*** Opening RECORD EXTRACTS ***
(* ===== verification/GoHttp.v ===== *)
(** * GoHttp: the parts of net/http's ServeMux the program uses

    Patterns of a method and a path whose segments are literal or wildcards, as in Go 1.22.  A
    request comes with the segments of its clean path without escapes, and none of them is
    empty; a GET pattern serves HEAD too.  A path that only patterns of other methods match is
    answered 405, any other 404. *)

From S2P Require Import Prelude GoString.

Inductive segment := Literal (text : string) | Wildcard (name : string).

Record pattern := mkPattern { p_method : string; p_segments : list segment }.

Definition segment_text (s : segment) : string :=
  match s with Literal text => text | Wildcard name => "{" +:+ name +:+ "}" end.

(** [Request.Pattern]. *)
Definition pattern_text (p : pattern) : string :=
  p_method p +:+ " /" +:+ Join (segment_text <$> p_segments p) "/".

(** The values of the wildcards. *)
Fixpoint match_segments (l : list segment) (path : list string) : option (list (string * string)) :=
  match l, path with
  | [], [] => Some []
  | Literal text :: l, x :: path => if String.eqb text x then match_segments l path else None
  | Wildcard name :: l, x :: path => vars ← match_segments l path; Some ((name, x) :: vars)
  | _, _ => None
  end.

Definition method_matches (p : pattern) (method : string) : bool :=
  String.eqb (p_method p) method || (String.eqb (p_method p) "GET" && String.eqb method "HEAD").

(** [Request.PathValue]. *)
Fixpoint PathValue (name : string) (vars : list (string * string)) : string :=
  match vars with
  | [] => ""
  | (n, v) :: rest => if String.eqb n name then v else PathValue name rest
  end.

Section Mux.
Context {HD : Type}.
Implicit Types (mux : list (pattern * HD)).

Inductive routed :=
| Found (p : pattern) (h : HD) (vars : list (string * string))
| MethodNotAllowed
| NotFound.

Fixpoint path_known mux (path : list string) : bool :=
  match mux with
  | [] => false
  | (p, _) :: rest => bool_decide (is_Some (match_segments (p_segments p) path)) || path_known rest path
  end.

Fixpoint find_route mux (method : string) (path : list string) : option (pattern * HD * list (string * string)) :=
  match mux with
  | [] => None
  | (p, h) :: rest =>
      match match_segments (p_segments p) path with
      | Some vars => if method_matches p method then Some (p, h, vars) else find_route rest method path
      | None => find_route rest method path
      end
  end.

Definition dispatch mux (method : string) (path : list string) : routed :=
  match find_route mux method path with
  | Some (p, h, vars) => Found p h vars
  | None => if path_known mux path then MethodNotAllowed else NotFound
  end.

(** A request matches the pattern. *)
Definition matched (p : pattern) (method : string) (path : list string) : Prop :=
  method_matches p method = true ∧ is_Some (match_segments (p_segments p) path).

(** Two patterns that no request matches both: their methods differ, or their paths do. *)
Fixpoint apart (a b : list segment) : bool :=
  match a, b with
  | Literal x :: a, Literal y :: b => negb (String.eqb x y) || apart a b
  | _ :: a, _ :: b => apart a b
  | [], [] => false
  | _, _ => true
  end.

Definition methods_apart (a b : string) : bool :=
  negb (String.eqb a b) && negb (String.eqb a "HEAD") && negb (String.eqb b "HEAD").

Fixpoint disjoint_from (p : pattern) mux : bool :=
  match mux with
  | [] => true
  | (q, _) :: rest =>
      (methods_apart (p_method p) (p_method q) || apart (p_segments p) (p_segments q)) && disjoint_from p rest
  end.

Fixpoint unambiguous mux : bool :=
  match mux with [] => true | (p, _) :: rest => disjoint_from p rest && unambiguous rest end.

Lemma apart_spec a : ∀ b path, apart a b = true →
  is_Some (match_segments a path) → is_Some (match_segments b path) → False.
Proof.
  induction a as [|[x|n] a IH]; intros [|[y|m] b] [|z path]; simpl; try done;
    try (by intros ? [? ?]); try (by intros ? ? [? ?]).
  - intros Hap. destruct (String.eqb_spec x z) as [->|]; [|by intros [? ?]].
    destruct (String.eqb_spec y z) as [->|]; [|by intros ? [? ?]].
    rewrite String.eqb_refl in Hap. by apply IH.
  - intros Hap. destruct (String.eqb_spec x z) as [->|]; [|by intros [? ?]]. intros Ha.
    destruct (match_segments b path) eqn:Hb; [|by intros [? ?]]. intros _. by apply (IH b path).
  - intros Hap. destruct (match_segments a path) eqn:Ha; [|by intros [? ?]]. intros _.
    destruct (String.eqb_spec y z) as [->|]; [|by intros [? ?]]. apply (IH b path); [done|by rewrite Ha].
  - intros Hap. destruct (match_segments a path) eqn:Ha; [|by intros [? ?]]. intros _.
    destruct (match_segments b path) eqn:Hb; [|by intros [? ?]]. intros _.
    apply (IH b path); [done|by rewrite Ha|by rewrite Hb].
Qed.

Lemma methods_apart_spec a b method :
  methods_apart (p_method a) (p_method b) = true → method_matches a method = true → method_matches b method = true → False.
Proof.
  unfold methods_apart, method_matches. rewrite !andb_true_iff, !negb_true_iff, !orb_true_iff, !andb_true_iff, !String.eqb_neq, !String.eqb_eq.
  intros [[Hne Ha] Hb] [Ha1|[Ha1 Hm]] [Hb1|[Hb1 Hm']]; congruence.
Qed.

Lemma disjoint_spec p mux q h method path :
  disjoint_from p mux = true → (q, h) ∈ mux → matched p method path → matched q method path → False.
Proof.
  induction mux as [|[q' h'] mux IH]; [by intros _ ?%not_elem_of_nil|]. simpl.
  rewrite andb_true_iff, orb_true_iff. intros [Hd Hrest] [[= -> ->]|Hin]%elem_of_cons; [|by apply IH].
  intros [Hm1 Hs1] [Hm2 Hs2]. destruct Hd as [Hd|Hd]; [by eapply methods_apart_spec|by eapply apart_spec].
Qed.

Lemma find_route_sound mux method path p h vars :
  find_route mux method path = Some (p, h, vars) →
  (p, h) ∈ mux ∧ matched p method path ∧ match_segments (p_segments p) path = Some vars.
Proof.
  induction mux as [|[q h'] mux IH]; simpl; [done|]. intros H.
  destruct (match_segments (p_segments q) path) as [vs|] eqn:Hs; [destruct (method_matches q method) eqn:Hm|].
  - injection H as <- <- <-. split; [by left|]. split; [split; [done|by rewrite Hs]|done].
  - destruct (IH H) as (? & ? & ?). split; [by right|done].
  - destruct (IH H) as (? & ? & ?). split; [by right|done].
Qed.

Lemma find_route_complete mux method path p h :
  (p, h) ∈ mux → matched p method path → is_Some (find_route mux method path).
Proof.
  induction mux as [|[q h'] mux IH]; [by intros ?%not_elem_of_nil|]. simpl.
  intros [[= -> ->]|Hin]%elem_of_cons [Hm [vs Hs]].
  - rewrite Hs, Hm. eauto.
  - destruct (match_segments (p_segments q) path); [destruct (method_matches q method); [eauto|]|];
      by apply IH; [|split; [|exists vs]].
Qed.

(** In an unambiguous mux the order of registration does not matter: whoever matches is found. *)
Lemma dispatch_found mux method path p h :
  unambiguous mux = true → (p, h) ∈ mux → matched p method path →
  ∃ vars, dispatch mux method path = Found p h vars ∧ match_segments (p_segments p) path = Some vars.
Proof.
  intros Hu Hin Hmatch. unfold dispatch.
  destruct (find_route_complete mux method path p h Hin Hmatch) as [[[q h'] vars] Hf]. rewrite Hf.
  destruct (find_route_sound _ _ _ _ _ _ Hf) as (Hinq & Hmq & Hs).
  enough (q = p ∧ h' = h) as [-> ->] by eauto. clear Hf Hs.
  induction mux as [|[p0 h0] mux IH]; [by apply not_elem_of_nil in Hin|].
  simpl in Hu. apply andb_true_iff in Hu as [Hd Hu].
  apply elem_of_cons in Hin. apply elem_of_cons in Hinq.
  destruct Hin as [[= -> ->]|Hin], Hinq as [[= -> ->]|Hinq]; [done| | |by apply IH].
  - by destruct (disjoint_spec p0 mux q h' method path Hd Hinq Hmatch Hmq).
  - by destruct (disjoint_spec p0 mux p h method path Hd Hin Hmq Hmatch).
Qed.

Lemma dispatch_not_found mux method path :
  (∀ p h, (p, h) ∈ mux → ¬ matched p method path) →
  dispatch mux method path = MethodNotAllowed ∨ dispatch mux method path = NotFound.
Proof.
  intros Hno. unfold dispatch. destruct (find_route mux method path) as [[[p h] vars]|] eqn:Hf.
  - destruct (find_route_sound _ _ _ _ _ _ Hf) as (Hin & Hm & _). by destruct (Hno p h).
  - destruct (path_known mux path); auto.
Qed.
End Mux.
Arguments routed : clear implicits.

(** ** Answers of the library *)

(** [http.Error]: a status and a line of text. *)
Definition not_found_text : Z * string := (404, "404 page not found").
Definition method_not_allowed_text : Z * string := (405, "Method Not Allowed").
*** Closing RECORD EXTRACTS ***
• [WORK TO BE COMPLETED]:
Of the lines in the data above, some may include the word "Inductive"; state how many, with no added words.

• [ANSWER FOR THIS EXERCISE]:
2